▽
(* ===== verification/TcpState.v ===== *)
(** * kernel/tcp_client.c: the state of a connection

    [struct tcp_client] field by field.  The three function pointers of
    [struct tcp_client_io] are booleans here (true: not NULL); what they do is
    an argument of the operations in TcpClient.v. *)

From S2P Require Import Prelude.

Definition TCP_CLIENT_IPV4_PROTOCOL : Z := 6.
Definition TCP_CLIENT_MAX_SEGMENT_DATA : Z := 536.
Definition TCP_CLIENT_DEFAULT_RETRANSMIT_MS : Z := 250.
Definition TCP_CLIENT_DEFAULT_OPERATION_TIMEOUT_MS : Z := 5000.
Definition TCP_CLIENT_DEFAULT_MAX_RETRIES : Z := 4.
Definition TCP_CLIENT_CLOCK_STALL_SERVICE_LIMIT : Z := 1000000.

Inductive tcp_client_state :=
| TCP_CLIENT_CLOSED
| TCP_CLIENT_SYN_SENT
| TCP_CLIENT_ESTABLISHED
| TCP_CLIENT_FIN_WAIT_1
| TCP_CLIENT_FIN_WAIT_2
| TCP_CLIENT_CLOSING
| TCP_CLIENT_CLOSE_WAIT
| TCP_CLIENT_LAST_ACK
| TCP_CLIENT_FAILED.

Inductive tcp_client_error :=
| TCP_CLIENT_ERROR_NONE
| TCP_CLIENT_ERROR_INVALID_ARGUMENT
| TCP_CLIENT_ERROR_BUSY
| TCP_CLIENT_ERROR_NOT_CONNECTED
| TCP_CLIENT_ERROR_SEND_FAILED
| TCP_CLIENT_ERROR_TIMEOUT
| TCP_CLIENT_ERROR_RETRIES_EXHAUSTED
| TCP_CLIENT_ERROR_CLOCK_MOVED_BACKWARD
| TCP_CLIENT_ERROR_CLOCK_STALLED
| TCP_CLIENT_ERROR_RESET
| TCP_CLIENT_ERROR_RESPONSE_TOO_LARGE
| TCP_CLIENT_ERROR_PROTOCOL.

Inductive tcp_client_receive_result :=
| TCP_CLIENT_RECEIVE_IGNORED
| TCP_CLIENT_RECEIVE_ACCEPTED
| TCP_CLIENT_RECEIVE_BAD_CHECKSUM
| TCP_CLIENT_RECEIVE_MALFORMED
| TCP_CLIENT_RECEIVE_RESPONSE_TOO_LARGE.

Inductive tcp_client_operation :=
| TCP_CLIENT_OPERATION_NONE
| TCP_CLIENT_OPERATION_CONNECT
| TCP_CLIENT_OPERATION_SEND
| TCP_CLIENT_OPERATION_WAIT_FOR_PEER_CLOSE
| TCP_CLIENT_OPERATION_CLOSE.

Inductive tcp_client_step_result :=
| TCP_CLIENT_STEP_PENDING
| TCP_CLIENT_STEP_COMPLETE
| TCP_CLIENT_STEP_FAILED.

#[export] Instance tcp_client_state_eq : EqDecision tcp_client_state.
Proof. solve_decision. Defined.
#[export] Instance tcp_client_error_eq : EqDecision tcp_client_error.
Proof. solve_decision. Defined.
#[export] Instance tcp_client_operation_eq : EqDecision tcp_client_operation.
Proof. solve_decision. Defined.
#[export] Instance tcp_client_step_result_eq : EqDecision tcp_client_step_result.
Proof. solve_decision. Defined.
(** ** Steps that call the IPv4 layer, the clock or the poll callback *)

Section Operations.
Context {W : Type}.
Variable send_ipv4 : Z -> Z -> list Z -> W -> bool * W.
Variable now_ms : W -> Z * W.
Variable poll : tcp_client -> W -> option (tcp_client * W).

#[local] Abbreviation outcome A := (option (A * tcp_client * W)).

Definition read_clock (client : tcp_client) (w : W) : option (Z * W) :=
  if has_now client then let '(now, w) := now_ms w in Some (u64 now, w) else None.

Definition send_segment (sequence flags : Z) (data : list Z) (data_length : Z) (client : tcp_client) (w : W)
    : outcome bool :=
  if TCP_CLIENT_MAX_SEGMENT_DATA <? data_length then
    Some (false, fail_client TCP_CLIENT_ERROR_INVALID_ARGUMENT client, w)
  else
    packet ← build_packet (local_ip client) (remote_ip client) (local_port client) (remote_port client)
               sequence (receive_next client) flags (advertised_window client) data data_length;
    if has_send client then
      let '(sent, w) := send_ipv4 (remote_ip client) TCP_CLIENT_IPV4_PROTOCOL packet w in
      if sent then Some (true, client, w)
      else Some (false, fail_client TCP_CLIENT_ERROR_SEND_FAILED client, w)
    else None.

Definition send_ack (client : tcp_client) (w : W) : outcome bool :=
  send_segment (send_next client) TCP_FLAG_ACK [] 0 client w.

Definition start_pending_segment (flags : Z) (data : list Z) (data_length : Z) (client : tcp_client) (w : W)
    : outcome bool :=
  if pending_active client || (TCP_CLIENT_MAX_SEGMENT_DATA <? data_length) then
    Some (false, fail_client TCP_CLIENT_ERROR_PROTOCOL client, w)
  else
    let sequence_length := u32 data_length in
    let sequence_length := if flag TCP_FLAG_SYN flags then u32 (sequence_length + 1) else sequence_length in
    let sequence_length := if flag TCP_FLAG_FIN flags then u32 (sequence_length + 1) else sequence_length in
    copied ← (if data_length =? 0 then Some (pending_data client)
              else copy_checked (pending_data client) data 0 0 data_length);
    let client := set_pending_data copied client in
    let client := set_pending_active true client in
    let client := set_pending_flags flags client in
    let client := set_pending_sequence (send_next client) client in
    let client := set_pending_end (u32 (send_next client + sequence_length)) client in
    let client := set_pending_length data_length client in
    let client := set_pending_retries 0 client in
    let client := set_pending_sent_at_ms (operation_previous_now_ms client) client in
    let client := set_send_next (pending_end client) client in
    send_segment (pending_sequence client) (pending_flags client) (pending_data client)
      (pending_length client) client w.

Definition retransmit_pending (now : Z) (client : tcp_client) (w : W) : outcome bool :=
  if negb (pending_active client) then Some (true, client, w)
  else if max_retries client <=? pending_retries client then
    Some (false, fail_client TCP_CLIENT_ERROR_RETRIES_EXHAUSTED client, w)
  else
    let client := set_pending_retries (u32 (pending_retries client + 1)) client in
    let client := set_pending_sent_at_ms now client in
    send_segment (pending_sequence client) (pending_flags client) (pending_data client)
      (pending_length client) client w.

Definition begin_operation (op : tcp_client_operation) (client : tcp_client) (w : W)
    : option (tcp_client * W) :=
  '(now, w) ← read_clock client w;
  let client := set_operation op client in
  let client := set_step_result TCP_CLIENT_STEP_PENDING client in
  let client := set_operation_started_at_ms now client in
  let client := set_operation_previous_now_ms now client in
  let client := set_operation_stalled_services 0 client in
  Some (set_error TCP_CLIENT_ERROR_NONE client, w).

(** The part of [tcp_client_service] after its early returns: the clock is read once. *)
Definition service_pending (client : tcp_client) (w : W) : outcome tcp_client_step_result :=
  '(now, w) ← read_clock client w;
  let failed e client := Some (TCP_CLIENT_STEP_FAILED, fail_client e client, w) in
  if now <? operation_previous_now_ms client then failed TCP_CLIENT_ERROR_CLOCK_MOVED_BACKWARD client
  else
    let stalled := now =? operation_previous_now_ms client in
    let client :=
      if stalled then set_operation_stalled_services (u32 (operation_stalled_services client + 1)) client
      else set_operation_previous_now_ms now (set_operation_stalled_services 0 client) in
    if stalled && (TCP_CLIENT_CLOCK_STALL_SERVICE_LIMIT <=? operation_stalled_services client) then
      failed TCP_CLIENT_ERROR_CLOCK_STALLED client
    else if operation_timeout_ms client <=? u64 (now - operation_started_at_ms client) then
      failed TCP_CLIENT_ERROR_TIMEOUT client
    else
      '(ok, client, w) ←
        (if pending_active client && (retransmit_ms client <=? u64 (now - pending_sent_at_ms client))
         then retransmit_pending now client w else Some (true, client, w));
      if (ok : bool) then
        let client := complete_if_reached client in Some (step_result client, client, w)
      else Some (TCP_CLIENT_STEP_FAILED, client, w).

Definition tcp_client_service (client : tcp_client) (w : W) : outcome tcp_client_step_result :=
  if bool_decide (state client = TCP_CLIENT_FAILED) then
    Some (TCP_CLIENT_STEP_FAILED, set_step_result TCP_CLIENT_STEP_FAILED client, w)
  else if negb (bool_decide (step_result client = TCP_CLIENT_STEP_PENDING)) then
    Some (step_result client, client, w)
  else
    let client := complete_if_reached client in
    if negb (bool_decide (step_result client = TCP_CLIENT_STEP_PENDING)) then
      Some (step_result client, client, w)
    else if bool_decide (operation client = TCP_CLIENT_OPERATION_NONE) || negb (has_now client) then
      Some (TCP_CLIENT_STEP_FAILED, fail_client TCP_CLIENT_ERROR_INVALID_ARGUMENT client, w)
    else service_pending client w.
△
What is needed
All lines from the start of the entries through the line where "[struct tcp_client_io] are" sits should be duplicated exactly, with nothing else in the output.

Response below
(* ===== verification/TcpState.v ===== *)
(** * kernel/tcp_client.c: the state of a connection

    [struct tcp_client] field by field.  The three function pointers of
    [struct tcp_client_io] are booleans here (true: not NULL); what they do is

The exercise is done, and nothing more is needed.